Requirements and Specification

Creation and generation of requirements and specifications, students, unless they are working as consultants or with sales people, may have difficulty understanding how to generate requirements for a project.   Undergraduate students often have had little experience with adding code to an existing project, and usually have worked on homework problems that are adapted to the learning system that require them to “do their own work”.  Graduate students may have experienced team software efforts, but do not have experiences that are easily shared with other students, in some regions the graduates may be legally bound to not say anything about their workplace.  In both cases, students often have difficulties with the gathering of requirements from customers.

Creation of the requirements flow from the functional specifications, which act as a structure for the overall requirements, once the project is in progress or in maintenance then the functional specifications act as a repository for the documents.

Creation of requirements and specification[i]

The Functional Specification is the repository for the set of deep, technical drill-down documents that detail every element of the solution deliverables, explaining in exact and specific terms what the team is building and deploying.

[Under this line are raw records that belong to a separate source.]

Definition UpdateSymbolMetrics (id marketCap lastVolume : Z) (lastATRPct lastRSI : float64) (r : Repository) : option unit * Repository :=
  if fails (statements r) then (None, r <| statements := S (statements r) |>)
  else (Some tt, r <| statements := S (statements r) |>
                   <| rows := map (fun s => if Z.eqb (SyID s) id
                        then s <| MarketCap := marketCap |> <| LastVolume := lastVolume |> <| LastATRPct := lastATRPct |> <| LastRSI := lastRSI |>
                        else s) (rows r) |>).

(** [newID]: the next key. *)
Definition UpsertSymbolFromAsset (newID : Z) (ticker exchange assetType : string) (r : Repository) : option bool * Repository :=
  if fails (statements r) then (None, r <| statements := S (statements r) |>)
  else
    let known := existsb (fun s => bool_decide (Ticker s = ticker) && bool_decide (SyExchange s = exchange)) (rows r) in
    (Some (negb known), r <| statements := S (statements r) |>
       <| rows := if known then rows r else rows r ++ [mkSymbol newID ticker exchange assetType false 0%Z 0 0 0 0] |>).

(** ** The manager *)
Record UniverseCache := mkCache { cached : option (list Symbol); expiresAt : Z; ttl : Z }.
Definition NewUniverseCache (ttl : Z) : UniverseCache := mkCache None 0 ttl.

Definition CacheGet (now : Z) (c : UniverseCache) : option (list Symbol) :=
  match cached c with Some l => if Z.ltb (expiresAt c) now then None else Some l | None => None end.
Definition CacheSet (now : Z) (symbols : list Symbol) (c : UniverseCache) : UniverseCache := mkCache (Some symbols) (now + ttl c) (ttl c).
Definition Invalidate (c : UniverseCache) : UniverseCache := mkCache None 0 (ttl c).

Record UniverseManager := mkManager { cache : UniverseCache; symbols : list Symbol; repo : Repository }.

Definition cacheTTL : Z := 300000000000.
Definition NewUniverseManager (r : Repository) : UniverseManager := mkManager (NewUniverseCache cacheTTL) [] r.

Definition remember (now : Z) (l : list Symbol) (m : UniverseManager) : UniverseManager :=
  m <| symbols := l |> <| cache := CacheSet now l (cache m) |>.

(** After the configuration's statement, whose answer is not used. *)
Definition LoadInitialUniverse (now : Z) (m : UniverseManager) : bool * UniverseManager :=
  let '(loaded, r) := LoadActiveSymbols ((repo m) <| statements := S (statements (repo m)) |>) in
  let m := m <| repo := r |> in
  match loaded with None => (false, m) | Some l => (true, remember now (RunCoarseFilter l) m) end.

Definition GetCurrentUniverse (now : Z) (m : UniverseManager) : option (list Symbol) * UniverseManager :=
  match CacheGet now (cache m) with
  | Some l => (Some l, m)
  | None =>
      let '(loaded, r) := LoadActiveSymbols (repo m) in
      let m := m <| repo := r |> in
      match loaded with None => (None, m) | Some l => (Some l, remember now l m) end
  end.

Definition GetCurrentTickers (now : Z) (m : UniverseManager) : option (list string) * UniverseManager :=
  let '(l, m) := GetCurrentUniverse now m in (map Ticker <$> l, m).

Definition SaveSnapshot (date : Z) (m : UniverseManager) : bool * UniverseManager :=
  let '(done, r) := InsertUniverseSnapshot (mkSnapshot date (map SyID (symbols m))) (repo m) in
  (match done with Some _ => true | None => false end, m <| repo := r |>).

(** The two differences that are broadcast. *)
Record universeChange := mkUniverseChange { added : gset string; removed : gset string }.
Definition tickerSet (l : list Symbol) : gset string := list_to_set (map Ticker l).

(** [today]: the date of the clock. *)
Definition Refresh (now today : Z) (m : UniverseManager) : option universeChange * UniverseManager :=
  let '(loaded, r) := LoadActiveSymbols (repo m) in
  let prev := tickerSet (symbols m) in
  let m := m <| repo := r |> in
  match loaded with
  | None => (None, m)
  | Some l =>
      let fineFiltered := RunFineFilter (RunCoarseFilter l) in
      let new := tickerSet fineFiltered in
      (Some (mkUniverseChange (new ∖ prev) (prev ∖ new)), (SaveSnapshot today (remember now fineFiltered m)).2)
  end.

(** The tickers come back in their own order, the identifiers in that of the snapshot;
    [None] is an error, a panic when there are more tickers than identifiers. *)
Definition LoadSnapshot (date : Z) (m : UniverseManager) : option (list (string * Z)) * UniverseManager :=
  let '(snap, r) := GetUniverseSnapshot date (repo m) in
  match snap with
  | None => (None, m <| repo := r |>)
  | Some snap =>
      let '(tickers, r) := ResolveSnapshotSymbols (SnSymbolIDs snap) r in
      (tickers ← tickers; mapM (fun it : nat * string => id ← SnSymbolIDs snap !! it.1; Some (it.2, id)) (imap pair tickers), m <| repo := r |>)
  end.

Definition AddManualOverride (ticker : string) (m : UniverseManager) : bool * UniverseManager :=
  let '(sym, r) := GetSymbolByTicker ticker (repo m) in
  let m := m <| repo := r |> in
  match sym with
  | None => (false, m)
  | Some s => (true, m <| symbols := symbols m ++ [s] |> <| cache := Invalidate (cache m) |>)
  end.

Definition RemoveManualOverride (ticker : string) (m : UniverseManager) : UniverseManager :=
  m <| symbols := List.filter (fun s => negb (bool_decide (Ticker s = ticker))) (symbols m) |> <| cache := Invalidate (cache m) |>.

(** ** Triggers *)
Record SymbolSnapshotMetric := mkMetric {
  AvgVolume20D : float64; CurrentVolume : float64; ATR14 : float64; ATR14Pct : float64; RSI14 : float64; MetricPrice : Price.Price;
  MetricCap : Z; NewsSentiment : float64
}.

Definition volumeSpike (metric : SymbolSnapshotMetric) : bool :=
  (VolumeSpikeMultiplier DefaultTriggers >? 0) && (CurrentVolume metric >? AvgVolume20D metric * VolumeSpikeMultiplier DefaultTriggers).
Definition volatilityBreakout (metric : SymbolSnapshotMetric) : bool :=
  (VolatilityMultiplier DefaultTriggers >? 0) && (ATR14Pct metric >? ATR14Pct metric * VolatilityMultiplier DefaultTriggers).

(** What one metric adds. *)
Definition triggered (current : list Symbol) (acc : list Symbol * Repository) (e : string * SymbolSnapshotMetric) : list Symbol * Repository :=
  let once (hit : bool) (acc : list Symbol * Repository) :=
    if hit && negb (bool_decide (e.1 ∈ map Ticker current)) then
      let '(sym, r) := GetSymbolByTicker e.1 acc.2 in
      (match sym with Some s => acc.1 ++ [s] | None => acc.1 end, r)
    else acc in
  once (volatilityBreakout e.2) (once (volumeSpike e.2) acc).

(** [metrics]: the entries of the map in the order Go ranges over them.  There are never removals. *)
Definition DetectDynamicTriggers (current : list Symbol) (metrics : list (string * SymbolSnapshotMetric)) (m : UniverseManager) :
    list Symbol * UniverseManager :=
  let '(additions, r) := fold_left (triggered current) metrics ([], repo m) in (additions, m <| repo := r |>).

(** ** Assets of a broker *)
Definition mapAssetClass (class : string) : string := if bool_decide (class = "crypto"%string) then "crypto" else "equity".

Record Asset := mkAsset { AsSymbol : string; AsExchange : string; AsClass : string; AsTradable : bool }.

(** How many rows are new, and whether it went through. *)
Fixpoint syncAssets (newID : Z) (assets : list Asset) (count : Z) (r : Repository) : Z * bool * Repository :=
  match assets with
  | [] => (count, true, r)
  | a :: assets =>
      if bool_decide (AsSymbol a = ""%string) || negb (AsTradable a) then syncAssets newID assets count r
      else
        let '(inserted, r) := UpsertSymbolFromAsset newID (AsSymbol a) (AsExchange a) (mapAssetClass (AsClass a)) r in
        match inserted with
        | None => (count, false, r)
        | Some b => syncAssets (newID + 1)%Z assets (if b then count + 1 else count)%Z r
        end
  end.

Definition SyncFromBrokerAssets (newID : Z) (assets : list Asset) (m : UniverseManager) : Z * bool * UniverseManager :=
  let '(count, ok, r) := syncAssets newID assets 0 (repo m) in
  (count, ok, let m := m <| repo := r |> in if ok then m <| cache := Invalidate (cache m) |> else m).
End Repo.

(** ** Orders *)
Lemma string_weak_order : weak_order String.ltb.
Proof.
  split.
  - intros x y H. destruct (String.ltb y x) eqn:E; [|done]. by destruct (Metrics.string_ltb_asym x y).
  - intros x y z H1 H2. destruct (String.ltb z x) eqn:E; [|done].
    destruct (Metrics.string_ltb_total x y) as [->|[L|L]]; [congruence| |congruence].
    rewrite (Metrics.string_ltb_trans z x y E L) in H2. discriminate.
Qed.

Lemma ticker_weak_order : weak_order tickerLess.
Proof. destruct string_weak_order as [A T]. split; unfold tickerLess; intros *; [apply A|apply T]. Qed.

Lemma sorted_by_filter {A} (less : A -> A -> bool) p l : sorted_by less l -> sorted_by less (List.filter p l).
Proof.
  unfold sorted_by. induction 1 as [|x l S IH F]; [constructor|]. cbn. destruct (p x); [|done]. constructor; [done|].
  rewrite list.Forall_forall in *. intros y Y. apply F. apply list_elem_of_In, filter_In in Y as [Y _]. by apply list_elem_of_In.
Qed.

Lemma sorted_tickers l : sorted_by tickerLess l -> sorted_by String.ltb (map Ticker l).
Proof.
  unfold sorted_by. induction 1 as [|x l S IH F]; [constructor|]. cbn. constructor; [done|].
  apply list.Forall_forall. intros t T. apply list_elem_of_In, in_map_iff in T as (y & <- & Y).
  exact (proj1 (list.Forall_forall _ _) F y (proj2 (list_elem_of_In _ _) Y)).
Qed.

Lemma sorted_strings_unique (l1 l2 : list string) : sorted_by String.ltb l1 -> sorted_by String.ltb l2 -> l1 ≡ₚ l2 -> l1 = l2.
Proof.
  intros S1 S2 P. eapply sorting.StronglySorted_unique; [|exact S1|exact S2|exact P].
  intros x y H1 H2. destruct (Metrics.string_ltb_total x y) as [->|[L|L]]; congruence.
Qed.

(** ** Filters *)
Lemma filter_idem {A} (p : A -> bool) l : List.filter p (List.filter p l) = List.filter p l.
Proof. induction l as [|x l IH]; [done|]. cbn. destruct (p x) eqn:E; cbn; [rewrite E; by f_equal|done]. Qed.

Lemma fine_coarse l : RunFineFilter (RunCoarseFilter l) = RunCoarseFilter l.
Proof. apply filter_idem. Qed.

(** The price limits of the universe are never applied.  No statement reads a price, so
    that every symbol the manager filters has price zero, and on such a symbol every filter
    answers the same whatever its lowest and its highest price. *)
Theorem price_limits_dead {SL : SortSlice} r s f lo hi :
  s ∈ activeSymbols r -> Apply (f <| MinPrice := lo |> <| MaxPrice := hi |>) s = Apply f s.
Proof.
  unfold activeSymbols. rewrite sortSlice_perm, list_elem_of_In. intros (s0 & <- & _)%in_map_iff.
  assert (X : forall eff, (MinPrice eff >? 0) && negb (Price.IsZero (LastPrice (scanned s0))) && (Price.Float64 (LastPrice (scanned s0)) <? MinPrice eff) = false /\
    (MaxPrice eff >? 0) && (Price.Float64 (LastPrice (scanned s0)) >? MaxPrice eff) = false).
  { intros eff. change (Price.IsZero (LastPrice (scanned s0))) with true. change (Price.Float64 (LastPrice (scanned s0))) with 0.
    cbn [negb]. rewrite andb_false_r. split; [done|]. destruct (0 <? MaxPrice eff) eqn:E; [|done]. cbn. by apply ltb_asym. }
  unfold Apply. destruct (X (filterForClass f (AssetType (scanned s0)))) as [-> ->].
  destruct (X (filterForClass (f <| MinPrice := lo |> <| MaxPrice := hi |>) (AssetType (scanned s0)))) as [-> ->].
  unfold filterForClass. destruct (_ || _); [done|]. by destruct (_ || _).
Qed.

The Functional Specification is the final technical document against which every development team member will build. The Functional Specification is built upon the foundation of 8 separate documents, which are summarized in the Functional Specification. You may choose to provide customers with all 9 documents (4 requirements document, 1 Usage Scenarios document, 3 design documents, plus the parent Functional Specification document), or you may simply choose to combine the requirements documents, usage scenarios, and design documents into a single Functional Specification with sub-topics. The eight foundational documents are:

Usage Scenarios[ii]

• The Usage Scenarios document describes the set of activities that the solution will address and support. These activities are described in terms of what the user wants the solution to do and what other interfacing applications and systems need the solution to do. This information is expressed in terms of actions (functions), actors (users in a specific situation), paths (moving from one state to another within a function), conditions (what must occur to move down the path), and results (output). The Appendix contains guidelines on how to develop this information.

User Requirements[iii]

• The User Requirements document defines the non-functional aspect of the user’s interaction with the solution. It provides guidance on the user interface, expectations of the solution’s performance, reliability, and accessibility, and defines what must be done in order to properly train the users on the solution. 

Business Requirements[iv]

• The Business Requirements document defines the needs of the organization with regards to the solution. While user requirements address individual or groups of users, operations requirements address the needs of the operating environment, and system requirements address the hardware and operating system needs, the business requirements define what the solution must deliver to capitalize on a business opportunity or to manage business challenges. 

Operations Requirements[v]

• The Operations Requirements describe what the solution must deliver to maximize operability and improve service delivery with reduced downtime and risks. It addresses the key elements of operations - reliability, availability, scalability, supportability, and manageability.

System Requirements[vi]

• The System Requirements define the current state of the IT infrastructure (cable, routers, bridges, etc. that provide a service) and how that current state will be impacted by the new solution.  It identifies how the new solution will interact with the existing system and where critical dependencies exist that must be carefully managed. 

Conceptual Design[vii]

• The Conceptual Design is a strategic statement of how the solution will provide value to the collection of usage scenarios. The usage scenarios describe all the participants and activities within a business environment that require a solution. The Conceptual Design addresses that need by describing one or more alternative solutions. This design statement is expressed in the context of the solution users (customer, external services, etc), and describes what the solution will do to support their activities. 
• Visuals make a great impact and increase readers’ understanding of the Conceptual Design. This can be accomplished using UML diagrams, Microsoft Visio diagrams, or Application and Database modeling tools, and other types of graphics.
• The Conceptual Design document should be brief. The audience for this document is likely to include parties outside the development team who do not have deep technical knowledge. In that context, this document is a powerful communication tool.

Logical Design[viii]

• The Logical Design presents a complete and unambiguous definition of the solution’s logical elements from the user and functional point-of-view. This design is written without the encumbrances of architecture, technology, and infrastructure. A logical design identifies and defines all the objects and their behaviors, attributes, and relationships within the scope of the solution.  
• The goal of the logical design is to convert the contents of the usage scenarios and conceptual design into an abstract model that identifies the cooperating logical components that support the solution.
• The logical design does not identify specific technologies. The goal is to analyze and understand the solution’s functionality before making any technology commitments. If the final design includes custom components (components not provided in available solutions or products), including information about them in the logical design facilitates their translation directly into the physical design.

Physical Design[ix]

• The Physical Design is the application of real-world physical design constraints applied to the Logical Design. This is developed by analyzing which pieces of the Logical Design already exist in components, what can be reused or modified, and what new pieces must be created.